● What the task requires:
Write out each line exactly, starting with the one containing "apply Hne, Exists_exists." and stopping after the last line of the listing below.
━━━━━━━━
(** The cascade of [checkGameResult] is one scan over [lines]. *)
Lemma checkGameResult_scan (b : GameBoard) :
  GameLogic.checkGameResult b =
  match scan (line_mark b) lines with
  | Some m => Some (Win m)
  | None => if GameLogic.isBoardFull b then Some Draw else None
  end.
Proof.
  unfold GameLogic.checkGameResult, lines, line_mark; simpl.
  repeat (match goal with |- context [GameLogic.line3 ?x ?y ?z] =>
            destruct (GameLogic.line3 x y z) eqn:? end; try reflexivity).
Qed.

Lemma isBoardFull_true (b : GameBoard) :
  GameLogic.isBoardFull b = true ↔ ∀ row col, cellAt b row col ≠ Some None.
Proof.
  unfold GameLogic.isBoardFull, cellAt.
  rewrite <- Is_true_true, forallb_True, Forall_lookup. split.
  - intros H row col E. destruct (b !! row) as [r|] eqn:Er; [|done].
    specialize (H _ _ Er). rewrite forallb_True, Forall_lookup in H.
    simpl in E. specialize (H _ _ E). by case_bool_decide.
  - intros H row r Er. rewrite forallb_True, Forall_lookup. intros col v Ev.
    case_bool_decide as Hv; [done|]. subst v.
    specialize (H row col). by rewrite Er in H.
Qed.

Lemma cellAt_outside (b : GameBoard) (row col : nat) :
  board3x3 b → ¬ (row < 3 ∧ col < 3)%nat → cellAt b row col = None.
Proof.
  intros [Hl Hr] Hout. unfold cellAt.
  destruct (b !! row) as [r|] eqn:Er; [|done]. simpl.
  apply lookup_ge_None.
  pose proof (lookup_lt_Some _ _ _ Er).
  rewrite Forall_lookup in Hr. specialize (Hr _ _ Er). simpl in Hr. lia.
Qed.


Lemma isBoardFull_all_occupied (b : GameBoard) :
  board3x3 b → (GameLogic.isBoardFull b = true ↔ all_occupied b).
Proof.
  intros Hb. rewrite isBoardFull_true. split.
  - intros H row col _ _. apply H.
  - intros H row col. destruct (decide (row < 3 ∧ col < 3)%nat) as [[??]|Hout].
    + by apply H.
    + by rewrite cellAt_outside.
Qed.

Lemma not_all_occupied (b : GameBoard) :
  board3x3 b → (GameLogic.isBoardFull b = false ↔ some_empty b).
Proof.
  intros Hb. split.
  - intros Hf.
    destruct (decide (Exists (λ p : nat * nat, cellAt b p.1 p.2 = Some None)
                (list_prod [0; 1; 2] [0; 1; 2])%nat)) as [He|Hne].
    + apply Exists_exists in He as ([row col] & Hin & E).
      exists row, col. simpl in *.
      repeat (apply elem_of_cons in Hin as [[= -> ->]|Hin]; [split_and!; (lia || done)|]).
      by apply elem_of_nil in Hin.
    + exfalso. apply not_true_iff_false in Hf. apply Hf.
      apply isBoardFull_all_occupied; [done|]. intros row col Hrow Hcol E.
      apply Hne, Exists_exists. exists (row, col). split; [|done].
      destruct row as [|[|[|?]]]; [| | |lia];
      (destruct col as [|[|[|?]]]; [| | |lia]); set_solver.
  - intros (row & col & Hrow & Hcol & E).
    apply not_true_iff_false. rewrite isBoardFull_all_occupied by done.
    intros H. by apply (H row col).
Qed.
━━━━━━━━
● The answer:
      apply Hne, Exists_exists. exists (row, col). split; [|done].
      destruct row as [|[|[|?]]]; [| | |lia];
      (destruct col as [|[|[|?]]]; [| | |lia]); set_solver.
  - intros (row & col & Hrow & Hcol & E).
    apply not_true_iff_false. rewrite isBoardFull_all_occupied by done.
    intros H. by apply (H row col).
Qed.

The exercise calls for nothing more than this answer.